Agora, Cuiabá tem a grande oportunidade de degustar uma amostra desse produto, da melhor forma.
Próximo dia 25 de maio o show "Homenagem a Tom Jobim: Afro Bossa Nova", na Praça das Bandeiras a partir das 17h. Gratuito!
50 anos da Bossa Nova.
Maestro Paulo Moura (clarinete - diretor musical do projeto) e Armandinho (filho do trio elétrico baiano e segundo guitarrista da banda A Cor do Som) que estarão se apresentando com Gabriel Importa (Violão) e ainda três percusionistas baianos, Giba Conceição, Gabi Guedes e Nei Sacramento.
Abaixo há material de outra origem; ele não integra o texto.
(** X13.  A turn of the main loop never changes the rows without
    raising [dirty]: when the rows after the turn differ from the rows
    before, [dirty] is larger than before.  [dirty] also never becomes
    negative, so after such a turn it is not [0] and the quit key asks
    for confirmation. *)
Theorem edits_raise_dirty (strerror : Z -> list Z) (fs : fs_reply) (p p' : proc) :
  cursor_ok (ed p) -> 0 <= rowoff (ed p) -> 0 < screenrows (ed p) ->
  editor_turn strerror fs p = Done p' ->
  (row (ed p') <> row (ed p) -> dirty (ed p) < dirty (ed p')) /\
  (0 <= dirty (ed p) -> 0 <= dirty (ed p')) /\
  (0 <= dirty (ed p) -> row (ed p') <> row (ed p) -> dirty (ed p') <> 0).
Proof.
  intros Hok Hro Hsr Hrun.
  pose proof (editor_turn_safe strerror fs p Hok Hro Hsr) as H.
  rewrite Hrun in H. destruct H as (_ & _ & _ & _ & Hc & Hd).
  split; [|split].
  - intros Hne. by destruct Hc.
  - done.
  - intros Hd0 Hne. destruct Hc; [done | lia].
Qed.

Lemma edits_raise_dirty_witness :
  let strerror := fun _ : Z => bytes "Error" in
  let E := mkE 2 0 0 0 0 22 80 [mkRow [97; 98] [97; 98]] 0 None [] in
  let p := mkProc E 2 (mkOs [Got 127] 0 []) in
  let E' := mkE 1 0 2 0 0 22 80 [mkRow [97] [97]] 1 None [] in
  let p' := mkProc E' 2 (mkOs [] 0 []) in
  (row (ed p') <> row (ed p) -> dirty (ed p) < dirty (ed p')) /\
  (0 <= dirty (ed p) -> 0 <= dirty (ed p')) /\
  (0 <= dirty (ed p) -> row (ed p') <> row (ed p) -> dirty (ed p') <> 0).
Proof.
  intros strerror E p E' p'.
  apply (edits_raise_dirty strerror (WriteReturns 0) p p').
  - subst p E. cursor_ok_compute.
  - simpl. lia.
  - simpl. lia.
  - reflexivity.
Defined.
(** The scheme split of [urlsplit]: what remains of the url after a
    leading [scheme:] has been taken off. *)
Definition split_scheme (url : string) : string :=
  match find_char ":" url, url with
  | Some (S i), String c0 _ =>
      if is_ascii_char c0 && is_ascii_alpha c0
         && all_chars is_scheme_char (str_take (S i) url)
      then str_drop (S (S i)) url
      else url
  | _, _ => url
  end.

Definition is_netloc_delim (c : ascii) : bool :=
  existsb (Ascii.eqb c) ["/"; "?"; "#"]%char.

(** [s.rpartition(c)[2]]: what follows the last [c], or all of [s]. *)
Fixpoint after_last (c : ascii) (s : string) : string :=
  match s with
  | EmptyString => EmptyString
  | String d r =>
      if has_char c r then after_last c r
      else if Ascii.eqb d c then r else s
  end.

(** [s.partition(c)[0]]: what precedes the first [c], or all of [s]. *)
Definition before_first (c : ascii) (s : string) : string :=
  take_while (fun d => negb (Ascii.eqb d c)) s.

(** [s.partition(c)[2]]: what follows the first [c], or nothing. *)
Fixpoint after_first (c : ascii) (s : string) : string :=
  match s with
  | EmptyString => EmptyString
  | String d r => if Ascii.eqb d c then r else after_first c r
  end.

(** [_check_bracketed_netloc]: nothing may stand before the opening
    bracket, and after the closing bracket only a port; the host is then
    handed to [_check_bracketed_host]. *)
Definition check_bracketed_netloc (lib : UrlLib) (netloc : string) : bool :=
  let hostname_and_port := after_last "@" netloc in
  if has_char "[" hostname_and_port then
    match before_first "[" hostname_and_port with
    | String _ _ => false
    | EmptyString =>
        let bracketed := after_first "[" hostname_and_port in
        let hostname := before_first "]" bracketed in
        match after_first "]" bracketed with
        | EmptyString => check_bracketed_host lib hostname
        | String c _ =>
            if Ascii.eqb c ":" then check_bracketed_host lib hostname
            else false
        end
    end
  else check_bracketed_host lib (before_first ":" hostname_and_port).

(** [urlparse(url).netloc]; [None] stands for [ValueError]. *)
Definition urlparse_netloc (lib : UrlLib) (url : string) : option string :=
  let url := lstrip_c0 url in
  let url := filter_chars (fun c => negb (is_unsafe_url_char c)) url in
  let url := split_scheme url in
  let netloc :=
    if String.prefix "//" url
    then take_while (fun c => negb (is_netloc_delim c)) (str_drop 2 url)
    else EmptyString in
  let lb := has_char "[" netloc in
  let rb := has_char "]" netloc in
  if xorb lb rb then None
  else if lb && rb && negb (check_bracketed_netloc lib netloc)
  then None
  else if negb (all_chars is_ascii_char netloc)
          && negb (checknetloc_nfkc lib netloc)
  then None
  else Some netloc.

Definition supported_domains : list string :=
  [ "youtube.com"; "youtu.be"; "music.youtube.com";
    "instagram.com"; "www.instagram.com";
    "facebook.com"; "fb.watch"; "www.facebook.com";
    "tiktok.com"; "vm.tiktok.com"; "www.tiktok.com";
    "twitter.com"; "x.com"; "www.twitter.com";
    "soundcloud.com"; "www.soundcloud.com";
    "vimeo.com"; "www.vimeo.com";
    "dailymotion.com"; "www.dailymotion.com" ].

(** [url.startswith(('http://', 'https://'))] *)
Definition has_http_scheme (url : string) : bool :=
  String.prefix "http://" url || String.prefix "https://" url.

(** The url as it is handed to [urlparse]. *)
Definition with_scheme (url : string) : string :=
  if has_http_scheme url then url else "https://" ++ url.

(** [any(supported in domain for supported in supported_domains)] *)
Definition domain_supported (domain : string) : bool :=
  existsb (fun supported => contains supported domain) supported_domains.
Quem abre o show é o Trio Tocandira (de Cuiabá) com a presença de Paulo Monarco, Luciana Bonfim, Anselmo Parabá, Hildes e no sopro Tom Dejavite (sax), Toni Maia (trombone), fagner (sax), Hooper (trompete) e na percussão Paulo Martins. O projeto percorre 16 capitais brasileiras e tem produção local do Instituto Cultural América (Inca) e foi selecionado pelo Edital Democratização Cultural, do Grupo Votorantim, via Lei Rouanet. Ressalto a parceria do Instituto Mandala.